Journal of Global Oncology | 2016
Fred Okuku; Jackson Orem; George Holoya; Chris De Boer; Cheryl L. Thompson; Matthew M. Cooney
Purpose In Uganda, the incidence of prostate cancer is increasing at a rate of 5.2% annually. Data describing presentation and outcomes for patients with prostate cancer are lacking. Methods A retrospective review of medical records for men with histologically confirmed prostate cancer at the Uganda Cancer Institute (UCI) from January 1 to December 17, 2012, was performed. Results Our sample included 182 men whose mean age was 69.5 years (standard deviation, 9.0 years). Patients who presented to the UCI had lower urinary tract symptoms (73%; n = 131), bone pain (18%; n = 32), increased prostate-specific antigen (PSA; 3%; n = 5), and other symptoms (6%; n = 11). Median baseline PSA was 91.3 ng/mL (interquartile range, 19.5-311.3 ng/mL), and 51.1% of the patients (n = 92) had a PSA value above 100 ng/mL. Gleason score was 9 or 10 in 66.7% of the patients (n = 120). Ninety percent (n = 136) had stage IV disease, and metastatic sites included bone (73%; n = 102), viscera (21%; n = 29), and lymph nodes (4%; n = 5). Spinal cord compression occurred in 30.9% (n = 55), and 5.6% (n = 10) experienced a fracture. A total of 14.9% (n = 27) underwent prostatectomy, and 17.7% (n = 32) received radiotherapy.

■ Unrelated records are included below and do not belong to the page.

Lemma phase_totals_step (t : Task) (tasks : list Task) :
  sum_totals (DashboardMain.phaseProgress (t :: tasks))
  = (if in_phases t then 1 else 0)
    + sum_totals (DashboardMain.phaseProgress tasks).
Proof.
  unfold sum_totals, DashboardMain.phaseProgress, DashboardMain.PHASES,
    DashboardMain.phaseTasks, in_phases.
  cbn [List.map foldr DashboardMain.total DashboardMain.range_from
       DashboardMain.range_to List.filter].
  repeat match goal with
  | |- context [?a <=? ?b] =>
      destruct (Z.leb_spec a b); cbn [andb length]
  end; lia.
Qed.

(** X27: the phases partition the days 1 to 20: for every task list the
    phase totals add up to the number of tasks whose day lies in that
    range, each such task being counted in exactly one phase and a task of
    another day in none; in each phase the completed count is at most the
    total. *)
Theorem phases_partition_tasks (tasks : list Task) :
  sum_totals (DashboardMain.phaseProgress tasks)
  = Z.of_nat (length (List.filter in_phases tasks))
  /\ Forall (fun p => 0 <= DashboardMain.completed_count p
                      <= DashboardMain.total p)
       (DashboardMain.phaseProgress tasks)
  /\ length (DashboardMain.phaseProgress tasks) = 5%nat.
Proof.
  split; [| split; [| done]].
  - induction tasks as [| t tasks IH]; [done |].
    rewrite phase_totals_step, IH. simpl.
    destruct (in_phases t); simpl; lia.
  - unfold DashboardMain.phaseProgress. apply Forall_forall.
    intros p Hp. apply list_elem_of_In, in_map_iff in Hp as (ph & <- & _).
    cbn [DashboardMain.completed_count DashboardMain.total].
    apply count_status_bounds.
Qed.

(** X28: for a current value and a total of at most 100 the percentage of
    the progress bar lies between 0 and 100, is 0 when [total] is not
    positive and 100 when [current] reaches or exceeds a positive [total];
    on the completed count and the total of a list of at most 100 tasks it
    is the completion rate of [calculateStats]. *)
Theorem percentage_bounds (current total : Z) :
  0 <= current <= 100 -> total <= 100 ->
  0 <= DashboardMain.percentage current total <= 100
  /\ (total <= 0 -> DashboardMain.percentage current total = 0)
  /\ (0 < total <= current -> DashboardMain.percentage current total = 100)
  /\ (forall tasks : list Task,
        (length tasks <= 100)%nat ->
        DashboardMain.percentage (completedTasks (calculateStats tasks))
          (totalTasks (calculateStats tasks))
        = completionRate (calculateStats tasks)).
Proof.
  intros Hcurrent Htotal. unfold DashboardMain.percentage.
  split; [| split; [| split]].
  - destruct (Z.ltb_spec 0 total) as [Hpos |]; [| lia].
    destruct (round_percent_bounds current total Hcurrent ltac:(lia))
      as (Hlow & _). lia.
  - intros Hle. destruct (Z.ltb_spec 0 total); [lia | done].
  - intros [Hpos Hfull]. destruct (Z.ltb_spec 0 total); [| lia].
    destruct (round_percent_bounds current total Hcurrent ltac:(lia))
      as (_ & _ & Hhigh & _).
    specialize (Hhigh Hfull). lia.
  - intros tasks Hshort.
    pose proof (count_status_bounds completed tasks) as Hc.
    unfold calculateStats. cbn [completionRate completedTasks totalTasks].
    destruct (Z.ltb_spec 0 (Z.of_nat (length tasks))) as [Hpos |]; [| done].
    destruct (round_percent_bounds (count_status completed tasks)
                (Z.of_nat (length tasks)) ltac:(lia) ltac:(lia))
      as (_ & Hhigh & _).
    specialize (Hhigh ltac:(lia)). lia.
Qed.

Lemma percentage_bounds_witness :
  DashboardMain.percentage 23 40 = 57
  /\ 0 <= DashboardMain.percentage 25 20 <= 100
  /\ DashboardMain.percentage 25 20 = 100.
Proof.
  destruct (percentage_bounds 25 20) as (Hbounds & _ & Hfull & _);
    [lia | lia |].
  split; [vm_compute; reflexivity |]. split; [exact Hbounds |].
  apply Hfull. lia.
Defined.

(** *** The configuration *)

Lemma or_default_given (value : option string) (fallback : string) :
  given value = true -> or_default value fallback = value.
Proof. intros Hgiven. unfold or_default. by rewrite Hgiven. Qed.

(** X29: in production [getFirebaseConfig] returns exactly when all six
    variables are set and not empty, and then returns them unchanged (no
    demo value is ever used); otherwise it throws.  Outside production it
    never throws, and the key, the auth domain and the project id of the
    result are always set and not empty. *)
Theorem getFirebaseConfig_validation (env : Env) :
  let all_given :=
    given (VITE_FIREBASE_API_KEY env) && given (VITE_FIREBASE_AUTH_DOMAIN env)
    && given (VITE_FIREBASE_PROJECT_ID env)
    && given (VITE_FIREBASE_STORAGE_BUCKET env)
    && given (VITE_FIREBASE_MESSAGING_SENDER_ID env)
    && given (VITE_FIREBASE_APP_ID env) in
  (PROD env = true ->
   (all_given = true ->
    getFirebaseConfig env
    = Ok {| apiKey := VITE_FIREBASE_API_KEY env;
            authDomain := VITE_FIREBASE_AUTH_DOMAIN env;
            projectId := VITE_FIREBASE_PROJECT_ID env;
            storageBucket := VITE_FIREBASE_STORAGE_BUCKET env;
            messagingSenderId := VITE_FIREBASE_MESSAGING_SENDER_ID env;
            appId := VITE_FIREBASE_APP_ID env |})
   /\ (all_given = false -> exists message,
         getFirebaseConfig env = Throw (Error message)))
  /\ (PROD env = false ->
      exists config,
        getFirebaseConfig env = Ok config
        /\ given (apiKey config) = true
        /\ given (authDomain config) = true
        /\ given (projectId config) = true
        /\ storageBucket config = VITE_FIREBASE_STORAGE_BUCKET env
        /\ messagingSenderId config = VITE_FIREBASE_MESSAGING_SENDER_ID env
        /\ appId config = VITE_FIREBASE_APP_ID env).
Proof.
  intros all_given.
  unfold all_given, getFirebaseConfig, config_entries, or_default.
  cbv zeta.
  cbn [List.filter snd apiKey authDomain projectId storageBucket
       messagingSenderId appId].
  destruct (given (VITE_FIREBASE_API_KEY env)) eqn:H1,
           (given (VITE_FIREBASE_AUTH_DOMAIN env)) eqn:H2,
           (given (VITE_FIREBASE_PROJECT_ID env)) eqn:H3,
           (given (VITE_FIREBASE_STORAGE_BUCKET env)) eqn:H4,
           (given (VITE_FIREBASE_MESSAGING_SENDER_ID env)) eqn:H5,
           (given (VITE_FIREBASE_APP_ID env)) eqn:H6;
    (split;
     [ intros ->; split; intros Hall; try discriminate Hall; simpl; eauto
     | intros ->; simpl; eexists; split; [reflexivity |]; simpl;
       by repeat split ]).
Qed.

Lemma getFirebaseConfig_validation_witness :
  let env := {| PROD := true;
                VITE_FIREBASE_API_KEY := Some "key";
                VITE_FIREBASE_AUTH_DOMAIN := Some "app.example.com";
                VITE_FIREBASE_PROJECT_ID := Some "app";
                VITE_FIREBASE_STORAGE_BUCKET := Some "";
                VITE_FIREBASE_MESSAGING_SENDER_ID := None;
                VITE_FIREBASE_APP_ID := Some "1:2:web:3" |} in
  exists message, getFirebaseConfig env = Throw (Error message).
Proof.
  intros env.
  destruct (getFirebaseConfig_validation env) as [Hprod _].
  destruct (Hprod eq_refl) as [_ Hmissing].
  apply Hmissing. reflexivity.
Defined.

Gonadotropin-releasing hormone agonist was given to 45.3% (n = 82), 29.2% (n = 53) received diethylstilbestrol, and 26% (n = 47) underwent orchiectomy. Chemotherapy was administered to 21.6% (n = 39), and 52.5% (n = 95) received bisphosphonates. During the 12 months of study, 23.8% of the men (n = 43) died, and 54.4% (n = 98) were lost to follow-up. Conclusion UCI patients commonly present with high PSA, aggressive Gleason scores, and stage IV disease. The primary treatments are hormonal manipulation and chemotherapy. Almost 25% of patients succumb within a year of presentation, and a large number of patients are lost to follow-up.